[Data for processing Boundary: Start]

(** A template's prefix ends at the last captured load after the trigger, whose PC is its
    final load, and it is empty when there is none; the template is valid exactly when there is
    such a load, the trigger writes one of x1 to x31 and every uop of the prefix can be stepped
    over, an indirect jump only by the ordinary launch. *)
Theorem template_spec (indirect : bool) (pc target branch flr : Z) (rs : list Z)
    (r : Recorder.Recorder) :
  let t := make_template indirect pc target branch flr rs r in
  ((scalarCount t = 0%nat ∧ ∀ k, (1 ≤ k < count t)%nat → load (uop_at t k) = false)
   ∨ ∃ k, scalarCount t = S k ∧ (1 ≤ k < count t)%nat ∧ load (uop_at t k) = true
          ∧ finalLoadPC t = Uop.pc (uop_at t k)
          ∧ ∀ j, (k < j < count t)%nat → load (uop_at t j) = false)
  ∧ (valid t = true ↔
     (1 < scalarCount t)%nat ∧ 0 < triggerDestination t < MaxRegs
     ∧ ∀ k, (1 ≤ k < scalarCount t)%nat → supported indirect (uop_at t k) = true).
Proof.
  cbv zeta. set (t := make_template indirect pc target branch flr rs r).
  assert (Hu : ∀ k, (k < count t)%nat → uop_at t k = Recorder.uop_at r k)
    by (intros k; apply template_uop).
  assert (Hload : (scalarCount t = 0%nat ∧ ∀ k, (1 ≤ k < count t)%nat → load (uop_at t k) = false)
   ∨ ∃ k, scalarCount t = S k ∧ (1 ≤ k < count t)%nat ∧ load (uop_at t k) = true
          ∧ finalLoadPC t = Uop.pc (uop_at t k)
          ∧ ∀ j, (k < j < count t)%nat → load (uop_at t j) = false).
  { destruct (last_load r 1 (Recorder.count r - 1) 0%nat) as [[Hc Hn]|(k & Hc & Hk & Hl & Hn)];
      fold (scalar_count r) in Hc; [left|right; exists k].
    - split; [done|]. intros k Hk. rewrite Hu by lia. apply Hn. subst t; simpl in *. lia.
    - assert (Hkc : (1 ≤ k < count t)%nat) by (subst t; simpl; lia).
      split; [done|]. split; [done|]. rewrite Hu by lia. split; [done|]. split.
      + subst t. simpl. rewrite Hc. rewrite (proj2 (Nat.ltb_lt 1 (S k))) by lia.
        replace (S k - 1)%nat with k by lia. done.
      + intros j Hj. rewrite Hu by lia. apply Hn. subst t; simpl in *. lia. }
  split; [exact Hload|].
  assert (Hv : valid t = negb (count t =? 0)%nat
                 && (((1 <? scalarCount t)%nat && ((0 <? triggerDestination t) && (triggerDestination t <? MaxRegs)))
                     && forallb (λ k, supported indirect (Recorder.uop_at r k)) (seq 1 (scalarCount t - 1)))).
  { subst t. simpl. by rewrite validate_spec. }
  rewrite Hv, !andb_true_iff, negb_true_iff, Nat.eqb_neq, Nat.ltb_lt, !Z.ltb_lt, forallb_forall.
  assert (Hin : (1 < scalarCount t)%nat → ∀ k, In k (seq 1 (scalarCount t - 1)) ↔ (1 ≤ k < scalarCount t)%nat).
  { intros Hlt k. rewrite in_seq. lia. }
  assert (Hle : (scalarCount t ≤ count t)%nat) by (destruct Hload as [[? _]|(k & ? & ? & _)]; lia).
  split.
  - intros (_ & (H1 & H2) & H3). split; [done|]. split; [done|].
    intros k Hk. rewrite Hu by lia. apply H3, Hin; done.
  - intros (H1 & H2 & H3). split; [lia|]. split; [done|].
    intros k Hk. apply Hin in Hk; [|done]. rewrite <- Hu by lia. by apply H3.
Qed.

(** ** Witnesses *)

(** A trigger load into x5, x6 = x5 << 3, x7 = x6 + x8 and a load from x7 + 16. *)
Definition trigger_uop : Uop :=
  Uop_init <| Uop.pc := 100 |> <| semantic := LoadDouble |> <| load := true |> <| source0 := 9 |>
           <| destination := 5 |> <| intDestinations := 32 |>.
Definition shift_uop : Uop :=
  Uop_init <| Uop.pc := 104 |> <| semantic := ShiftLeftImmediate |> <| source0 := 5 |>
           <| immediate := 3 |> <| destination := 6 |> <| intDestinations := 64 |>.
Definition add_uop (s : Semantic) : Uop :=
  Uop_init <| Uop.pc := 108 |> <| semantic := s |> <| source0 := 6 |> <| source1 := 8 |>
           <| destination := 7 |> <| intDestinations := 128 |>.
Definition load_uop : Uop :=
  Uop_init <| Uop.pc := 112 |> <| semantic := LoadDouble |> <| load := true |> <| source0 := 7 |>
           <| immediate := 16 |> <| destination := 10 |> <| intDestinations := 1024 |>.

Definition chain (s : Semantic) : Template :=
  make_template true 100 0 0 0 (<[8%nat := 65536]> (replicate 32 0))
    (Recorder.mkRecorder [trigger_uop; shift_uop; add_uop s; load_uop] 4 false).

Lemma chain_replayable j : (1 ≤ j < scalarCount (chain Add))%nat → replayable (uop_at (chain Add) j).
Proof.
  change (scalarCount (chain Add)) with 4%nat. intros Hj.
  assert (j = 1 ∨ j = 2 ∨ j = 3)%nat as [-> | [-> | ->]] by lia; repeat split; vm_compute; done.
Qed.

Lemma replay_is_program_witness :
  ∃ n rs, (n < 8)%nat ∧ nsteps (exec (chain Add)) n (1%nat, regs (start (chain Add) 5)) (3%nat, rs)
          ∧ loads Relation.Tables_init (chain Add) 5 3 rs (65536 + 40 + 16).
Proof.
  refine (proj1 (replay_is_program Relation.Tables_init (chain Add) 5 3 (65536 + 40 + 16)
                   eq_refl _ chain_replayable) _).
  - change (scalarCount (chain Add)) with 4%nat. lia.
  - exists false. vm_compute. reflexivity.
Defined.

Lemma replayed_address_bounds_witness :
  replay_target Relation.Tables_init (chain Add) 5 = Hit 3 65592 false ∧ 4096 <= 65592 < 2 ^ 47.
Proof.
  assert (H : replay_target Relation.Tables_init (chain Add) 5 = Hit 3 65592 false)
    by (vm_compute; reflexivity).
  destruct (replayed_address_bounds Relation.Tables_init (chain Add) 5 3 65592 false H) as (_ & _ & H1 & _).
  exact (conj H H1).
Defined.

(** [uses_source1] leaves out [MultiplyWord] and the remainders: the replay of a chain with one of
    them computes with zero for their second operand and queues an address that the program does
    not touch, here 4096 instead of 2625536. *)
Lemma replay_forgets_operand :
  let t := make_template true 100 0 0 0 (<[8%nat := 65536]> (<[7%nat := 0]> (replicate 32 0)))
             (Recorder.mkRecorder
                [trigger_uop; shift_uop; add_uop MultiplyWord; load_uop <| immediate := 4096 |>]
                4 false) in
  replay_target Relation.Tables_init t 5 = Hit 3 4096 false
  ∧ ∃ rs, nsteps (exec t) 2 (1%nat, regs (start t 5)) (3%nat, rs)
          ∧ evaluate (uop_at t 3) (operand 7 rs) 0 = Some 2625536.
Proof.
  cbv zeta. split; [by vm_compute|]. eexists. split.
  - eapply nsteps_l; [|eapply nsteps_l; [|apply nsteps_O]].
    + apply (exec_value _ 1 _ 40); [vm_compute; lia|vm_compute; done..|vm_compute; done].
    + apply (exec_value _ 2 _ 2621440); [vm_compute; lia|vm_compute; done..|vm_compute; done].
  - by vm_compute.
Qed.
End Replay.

[Data for processing Boundary: End]
[Data for processing Boundary: Start]

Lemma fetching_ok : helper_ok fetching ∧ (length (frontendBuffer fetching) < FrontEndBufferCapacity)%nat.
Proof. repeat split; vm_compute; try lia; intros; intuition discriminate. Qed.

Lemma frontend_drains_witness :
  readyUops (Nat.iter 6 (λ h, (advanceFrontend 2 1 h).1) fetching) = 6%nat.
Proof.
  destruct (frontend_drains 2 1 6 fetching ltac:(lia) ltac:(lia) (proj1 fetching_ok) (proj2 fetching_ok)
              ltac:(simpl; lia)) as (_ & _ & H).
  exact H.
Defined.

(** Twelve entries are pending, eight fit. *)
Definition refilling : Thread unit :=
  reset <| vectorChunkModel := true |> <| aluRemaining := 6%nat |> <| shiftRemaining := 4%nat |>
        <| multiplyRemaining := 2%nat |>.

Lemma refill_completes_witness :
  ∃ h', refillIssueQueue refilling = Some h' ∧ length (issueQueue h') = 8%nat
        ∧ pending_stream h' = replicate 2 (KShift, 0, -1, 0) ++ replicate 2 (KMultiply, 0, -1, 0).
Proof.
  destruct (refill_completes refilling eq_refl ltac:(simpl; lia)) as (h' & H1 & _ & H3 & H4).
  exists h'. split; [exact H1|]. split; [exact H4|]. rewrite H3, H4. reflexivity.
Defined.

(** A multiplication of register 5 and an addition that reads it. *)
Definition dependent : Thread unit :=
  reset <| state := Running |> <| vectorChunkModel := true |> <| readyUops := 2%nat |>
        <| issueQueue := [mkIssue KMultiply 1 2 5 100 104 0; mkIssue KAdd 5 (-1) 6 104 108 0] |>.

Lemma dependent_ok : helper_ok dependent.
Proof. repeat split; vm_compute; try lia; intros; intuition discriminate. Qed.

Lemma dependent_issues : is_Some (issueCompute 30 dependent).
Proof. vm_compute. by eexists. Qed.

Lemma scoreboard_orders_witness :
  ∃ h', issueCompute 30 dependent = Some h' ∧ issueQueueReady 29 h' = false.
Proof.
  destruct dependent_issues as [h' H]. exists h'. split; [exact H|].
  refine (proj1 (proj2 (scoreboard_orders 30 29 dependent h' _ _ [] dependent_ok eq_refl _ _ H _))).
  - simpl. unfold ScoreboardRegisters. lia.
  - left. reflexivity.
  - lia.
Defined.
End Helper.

[Data for processing Boundary: End]

**Problem**
Would you please repeat exactly the lines above, starting at the line with "(** A template's" and stopping at the line with "j) = false).", both included?

**Result of this task**
(** A template's prefix ends at the last captured load after the trigger, whose PC is its
    final load, and it is empty when there is none; the template is valid exactly when there is
    such a load, the trigger writes one of x1 to x31 and every uop of the prefix can be stepped
    over, an indirect jump only by the ordinary launch. *)
Theorem template_spec (indirect : bool) (pc target branch flr : Z) (rs : list Z)
    (r : Recorder.Recorder) :
  let t := make_template indirect pc target branch flr rs r in
  ((scalarCount t = 0%nat ∧ ∀ k, (1 ≤ k < count t)%nat → load (uop_at t k) = false)
   ∨ ∃ k, scalarCount t = S k ∧ (1 ≤ k < count t)%nat ∧ load (uop_at t k) = true
          ∧ finalLoadPC t = Uop.pc (uop_at t k)
          ∧ ∀ j, (k < j < count t)%nat → load (uop_at t j) = false)
  ∧ (valid t = true ↔
     (1 < scalarCount t)%nat ∧ 0 < triggerDestination t < MaxRegs
     ∧ ∀ k, (1 ≤ k < scalarCount t)%nat → supported indirect (uop_at t k) = true).
Proof.
  cbv zeta. set (t := make_template indirect pc target branch flr rs r).
  assert (Hu : ∀ k, (k < count t)%nat → uop_at t k = Recorder.uop_at r k)
    by (intros k; apply template_uop).
  assert (Hload : (scalarCount t = 0%nat ∧ ∀ k, (1 ≤ k < count t)%nat → load (uop_at t k) = false)
   ∨ ∃ k, scalarCount t = S k ∧ (1 ≤ k < count t)%nat ∧ load (uop_at t k) = true
          ∧ finalLoadPC t = Uop.pc (uop_at t k)
          ∧ ∀ j, (k < j < count t)%nat → load (uop_at t j) = false).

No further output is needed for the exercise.